Work instruction:
Everything from the line containing "intros [Hc Hk" through the last line of the data below should be set down exactly, and nothing else.

· · · ·

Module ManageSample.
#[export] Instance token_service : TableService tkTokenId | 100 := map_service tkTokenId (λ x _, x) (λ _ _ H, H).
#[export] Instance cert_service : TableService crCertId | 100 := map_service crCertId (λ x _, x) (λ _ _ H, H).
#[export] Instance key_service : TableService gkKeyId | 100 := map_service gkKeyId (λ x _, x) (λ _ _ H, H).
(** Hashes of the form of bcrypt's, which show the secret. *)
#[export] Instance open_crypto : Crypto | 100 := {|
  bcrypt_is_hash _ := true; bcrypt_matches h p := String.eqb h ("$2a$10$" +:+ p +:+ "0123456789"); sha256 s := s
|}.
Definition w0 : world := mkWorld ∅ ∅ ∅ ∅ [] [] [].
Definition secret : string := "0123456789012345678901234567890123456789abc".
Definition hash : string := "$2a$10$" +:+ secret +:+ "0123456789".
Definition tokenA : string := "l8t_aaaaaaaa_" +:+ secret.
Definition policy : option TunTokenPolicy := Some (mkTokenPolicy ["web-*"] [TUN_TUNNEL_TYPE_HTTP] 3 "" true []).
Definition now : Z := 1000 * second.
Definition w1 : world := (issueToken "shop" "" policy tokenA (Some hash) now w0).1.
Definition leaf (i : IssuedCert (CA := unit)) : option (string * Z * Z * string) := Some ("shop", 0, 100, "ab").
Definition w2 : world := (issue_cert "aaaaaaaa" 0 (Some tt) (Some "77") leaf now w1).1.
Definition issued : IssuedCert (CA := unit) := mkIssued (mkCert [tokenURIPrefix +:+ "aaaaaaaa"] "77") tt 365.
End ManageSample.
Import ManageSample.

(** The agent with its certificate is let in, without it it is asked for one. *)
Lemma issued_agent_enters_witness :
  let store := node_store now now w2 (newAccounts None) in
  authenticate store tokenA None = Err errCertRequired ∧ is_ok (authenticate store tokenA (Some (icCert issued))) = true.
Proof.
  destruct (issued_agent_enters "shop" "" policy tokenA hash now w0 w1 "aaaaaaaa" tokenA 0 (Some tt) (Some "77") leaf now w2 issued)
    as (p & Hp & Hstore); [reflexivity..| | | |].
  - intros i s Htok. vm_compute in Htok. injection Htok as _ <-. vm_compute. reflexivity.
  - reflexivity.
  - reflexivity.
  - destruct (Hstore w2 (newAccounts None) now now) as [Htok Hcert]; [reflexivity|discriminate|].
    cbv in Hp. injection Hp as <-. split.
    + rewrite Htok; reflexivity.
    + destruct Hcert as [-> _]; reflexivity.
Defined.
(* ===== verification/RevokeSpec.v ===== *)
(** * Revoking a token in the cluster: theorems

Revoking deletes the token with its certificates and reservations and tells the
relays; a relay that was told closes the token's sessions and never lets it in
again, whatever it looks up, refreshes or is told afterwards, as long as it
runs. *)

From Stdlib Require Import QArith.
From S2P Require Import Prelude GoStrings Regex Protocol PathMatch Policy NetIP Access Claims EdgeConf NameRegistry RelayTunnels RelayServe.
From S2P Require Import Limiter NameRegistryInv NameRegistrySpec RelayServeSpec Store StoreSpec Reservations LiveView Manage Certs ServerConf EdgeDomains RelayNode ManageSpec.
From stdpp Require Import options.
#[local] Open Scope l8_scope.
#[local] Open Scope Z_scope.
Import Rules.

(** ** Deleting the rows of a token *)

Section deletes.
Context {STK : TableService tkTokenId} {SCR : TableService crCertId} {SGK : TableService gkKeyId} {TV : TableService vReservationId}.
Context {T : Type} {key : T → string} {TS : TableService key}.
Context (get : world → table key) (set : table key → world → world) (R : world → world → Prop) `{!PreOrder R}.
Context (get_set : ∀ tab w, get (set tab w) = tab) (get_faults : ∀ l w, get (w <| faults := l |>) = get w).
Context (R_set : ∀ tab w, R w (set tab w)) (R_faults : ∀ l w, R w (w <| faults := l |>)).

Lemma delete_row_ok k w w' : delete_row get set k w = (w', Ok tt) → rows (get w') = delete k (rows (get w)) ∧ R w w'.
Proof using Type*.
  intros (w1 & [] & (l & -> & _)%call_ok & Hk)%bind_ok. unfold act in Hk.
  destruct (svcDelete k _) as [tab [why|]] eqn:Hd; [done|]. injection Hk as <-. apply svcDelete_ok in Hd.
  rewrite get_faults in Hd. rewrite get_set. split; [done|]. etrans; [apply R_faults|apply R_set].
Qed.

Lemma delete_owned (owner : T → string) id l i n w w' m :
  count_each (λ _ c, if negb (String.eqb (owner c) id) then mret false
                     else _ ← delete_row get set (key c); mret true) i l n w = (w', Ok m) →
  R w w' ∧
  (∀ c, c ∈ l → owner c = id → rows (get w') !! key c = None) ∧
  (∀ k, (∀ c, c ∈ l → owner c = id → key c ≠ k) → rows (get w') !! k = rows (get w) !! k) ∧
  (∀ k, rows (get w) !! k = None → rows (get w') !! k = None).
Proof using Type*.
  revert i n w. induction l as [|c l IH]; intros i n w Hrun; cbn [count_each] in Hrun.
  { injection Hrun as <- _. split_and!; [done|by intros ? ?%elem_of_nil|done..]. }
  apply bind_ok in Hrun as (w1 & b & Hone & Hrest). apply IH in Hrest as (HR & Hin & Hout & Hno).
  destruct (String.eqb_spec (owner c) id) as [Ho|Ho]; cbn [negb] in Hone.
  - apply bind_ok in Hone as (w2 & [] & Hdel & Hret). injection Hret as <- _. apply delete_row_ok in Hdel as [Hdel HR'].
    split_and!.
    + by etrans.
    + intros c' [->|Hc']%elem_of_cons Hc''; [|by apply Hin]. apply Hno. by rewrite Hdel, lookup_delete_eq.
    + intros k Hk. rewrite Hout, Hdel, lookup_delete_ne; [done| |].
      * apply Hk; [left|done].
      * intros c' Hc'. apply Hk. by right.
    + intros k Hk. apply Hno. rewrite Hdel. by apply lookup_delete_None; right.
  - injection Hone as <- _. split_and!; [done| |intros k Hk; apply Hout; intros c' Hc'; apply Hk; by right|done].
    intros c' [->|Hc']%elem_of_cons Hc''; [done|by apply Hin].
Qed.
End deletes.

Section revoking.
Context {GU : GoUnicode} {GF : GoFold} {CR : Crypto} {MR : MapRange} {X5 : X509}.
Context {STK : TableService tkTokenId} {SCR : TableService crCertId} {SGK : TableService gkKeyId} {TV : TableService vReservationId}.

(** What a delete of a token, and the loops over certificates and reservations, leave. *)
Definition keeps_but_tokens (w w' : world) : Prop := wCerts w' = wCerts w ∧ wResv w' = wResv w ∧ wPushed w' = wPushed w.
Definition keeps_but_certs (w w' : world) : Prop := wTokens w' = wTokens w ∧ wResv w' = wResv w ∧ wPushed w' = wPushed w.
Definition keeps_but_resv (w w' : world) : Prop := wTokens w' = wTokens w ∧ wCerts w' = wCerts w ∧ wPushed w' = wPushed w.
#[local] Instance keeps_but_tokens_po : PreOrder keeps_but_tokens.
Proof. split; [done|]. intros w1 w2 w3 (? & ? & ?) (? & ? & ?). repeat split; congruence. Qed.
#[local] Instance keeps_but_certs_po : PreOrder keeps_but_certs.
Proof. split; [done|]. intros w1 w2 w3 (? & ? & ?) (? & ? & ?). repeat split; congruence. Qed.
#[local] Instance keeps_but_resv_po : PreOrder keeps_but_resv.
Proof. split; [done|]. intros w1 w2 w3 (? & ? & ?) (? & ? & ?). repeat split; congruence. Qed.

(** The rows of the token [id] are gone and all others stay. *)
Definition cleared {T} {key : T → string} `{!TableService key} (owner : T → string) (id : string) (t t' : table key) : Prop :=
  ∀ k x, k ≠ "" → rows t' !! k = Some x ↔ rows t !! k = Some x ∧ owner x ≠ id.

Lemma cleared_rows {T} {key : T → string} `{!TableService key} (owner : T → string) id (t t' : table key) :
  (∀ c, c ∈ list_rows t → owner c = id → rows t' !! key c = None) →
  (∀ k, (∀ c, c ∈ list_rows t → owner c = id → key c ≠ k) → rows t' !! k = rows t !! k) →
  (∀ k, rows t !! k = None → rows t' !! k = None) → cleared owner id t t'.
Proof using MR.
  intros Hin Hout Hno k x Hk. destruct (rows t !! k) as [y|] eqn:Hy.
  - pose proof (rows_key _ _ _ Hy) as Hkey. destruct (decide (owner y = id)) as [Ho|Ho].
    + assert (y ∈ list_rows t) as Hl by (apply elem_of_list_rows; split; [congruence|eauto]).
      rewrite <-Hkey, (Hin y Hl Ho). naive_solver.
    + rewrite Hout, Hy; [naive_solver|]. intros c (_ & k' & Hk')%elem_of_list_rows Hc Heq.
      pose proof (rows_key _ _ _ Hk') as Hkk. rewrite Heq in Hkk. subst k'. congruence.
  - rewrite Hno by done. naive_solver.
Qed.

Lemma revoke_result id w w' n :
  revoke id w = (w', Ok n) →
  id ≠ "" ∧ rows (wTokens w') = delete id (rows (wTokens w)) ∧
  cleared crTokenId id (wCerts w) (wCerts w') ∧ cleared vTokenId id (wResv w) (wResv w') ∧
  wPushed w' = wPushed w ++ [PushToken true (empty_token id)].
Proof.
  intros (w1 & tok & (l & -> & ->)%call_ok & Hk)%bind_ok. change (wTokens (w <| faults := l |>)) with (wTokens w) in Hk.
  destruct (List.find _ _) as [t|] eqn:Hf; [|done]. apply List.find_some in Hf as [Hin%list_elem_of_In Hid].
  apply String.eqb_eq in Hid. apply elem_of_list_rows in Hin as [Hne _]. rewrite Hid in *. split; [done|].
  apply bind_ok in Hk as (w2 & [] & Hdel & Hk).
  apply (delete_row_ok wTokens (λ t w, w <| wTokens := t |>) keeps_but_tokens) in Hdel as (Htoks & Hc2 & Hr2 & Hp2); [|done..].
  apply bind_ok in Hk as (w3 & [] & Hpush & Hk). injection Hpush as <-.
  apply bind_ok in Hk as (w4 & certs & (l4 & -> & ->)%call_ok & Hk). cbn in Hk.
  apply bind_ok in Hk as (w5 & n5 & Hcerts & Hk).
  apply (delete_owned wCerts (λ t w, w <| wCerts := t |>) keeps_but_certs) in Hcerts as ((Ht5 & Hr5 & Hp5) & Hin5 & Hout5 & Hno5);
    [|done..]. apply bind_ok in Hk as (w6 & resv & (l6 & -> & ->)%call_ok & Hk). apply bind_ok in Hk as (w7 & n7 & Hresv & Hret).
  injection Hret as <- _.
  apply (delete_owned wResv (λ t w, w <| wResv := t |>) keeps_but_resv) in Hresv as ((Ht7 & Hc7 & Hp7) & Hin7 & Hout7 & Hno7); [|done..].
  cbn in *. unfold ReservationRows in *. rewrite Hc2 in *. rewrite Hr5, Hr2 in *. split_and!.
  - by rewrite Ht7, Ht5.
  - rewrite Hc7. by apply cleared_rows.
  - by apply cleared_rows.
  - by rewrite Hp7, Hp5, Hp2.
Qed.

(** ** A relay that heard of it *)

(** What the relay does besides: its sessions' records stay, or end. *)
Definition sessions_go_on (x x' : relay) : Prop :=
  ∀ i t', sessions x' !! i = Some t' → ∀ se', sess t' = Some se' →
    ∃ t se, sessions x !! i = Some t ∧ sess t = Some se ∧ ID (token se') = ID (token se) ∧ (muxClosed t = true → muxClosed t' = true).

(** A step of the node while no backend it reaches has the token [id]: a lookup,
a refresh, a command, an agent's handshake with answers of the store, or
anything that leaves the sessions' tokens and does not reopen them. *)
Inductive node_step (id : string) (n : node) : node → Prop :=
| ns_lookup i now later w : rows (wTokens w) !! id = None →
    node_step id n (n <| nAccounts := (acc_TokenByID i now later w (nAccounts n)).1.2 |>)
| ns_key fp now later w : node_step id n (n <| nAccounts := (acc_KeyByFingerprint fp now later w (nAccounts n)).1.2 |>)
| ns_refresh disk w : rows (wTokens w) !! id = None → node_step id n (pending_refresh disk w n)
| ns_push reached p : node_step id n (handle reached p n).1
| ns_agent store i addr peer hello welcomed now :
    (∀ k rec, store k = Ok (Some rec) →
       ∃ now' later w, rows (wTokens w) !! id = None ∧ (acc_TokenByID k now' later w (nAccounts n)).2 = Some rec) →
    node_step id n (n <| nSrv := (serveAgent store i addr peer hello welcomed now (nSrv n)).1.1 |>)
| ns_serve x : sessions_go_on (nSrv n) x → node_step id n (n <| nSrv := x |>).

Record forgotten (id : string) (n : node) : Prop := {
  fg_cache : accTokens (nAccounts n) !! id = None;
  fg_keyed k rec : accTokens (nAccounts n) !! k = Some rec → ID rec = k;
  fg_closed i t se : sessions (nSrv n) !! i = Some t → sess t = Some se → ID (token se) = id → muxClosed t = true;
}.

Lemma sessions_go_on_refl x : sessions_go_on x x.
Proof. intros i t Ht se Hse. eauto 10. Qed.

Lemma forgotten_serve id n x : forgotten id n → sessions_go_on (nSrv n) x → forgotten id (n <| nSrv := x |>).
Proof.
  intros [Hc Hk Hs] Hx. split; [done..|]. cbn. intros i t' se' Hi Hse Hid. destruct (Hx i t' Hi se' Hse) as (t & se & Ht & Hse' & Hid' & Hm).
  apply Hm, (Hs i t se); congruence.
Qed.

· · · ·

Finished exercise:
  intros [Hc Hk Hs] Hx. split; [done..|]. cbn. intros i t' se' Hi Hse Hid. destruct (Hx i t' Hi se' Hse) as (t & se & Ht & Hse' & Hid' & Hm).
  apply Hm, (Hs i t se); congruence.
Qed.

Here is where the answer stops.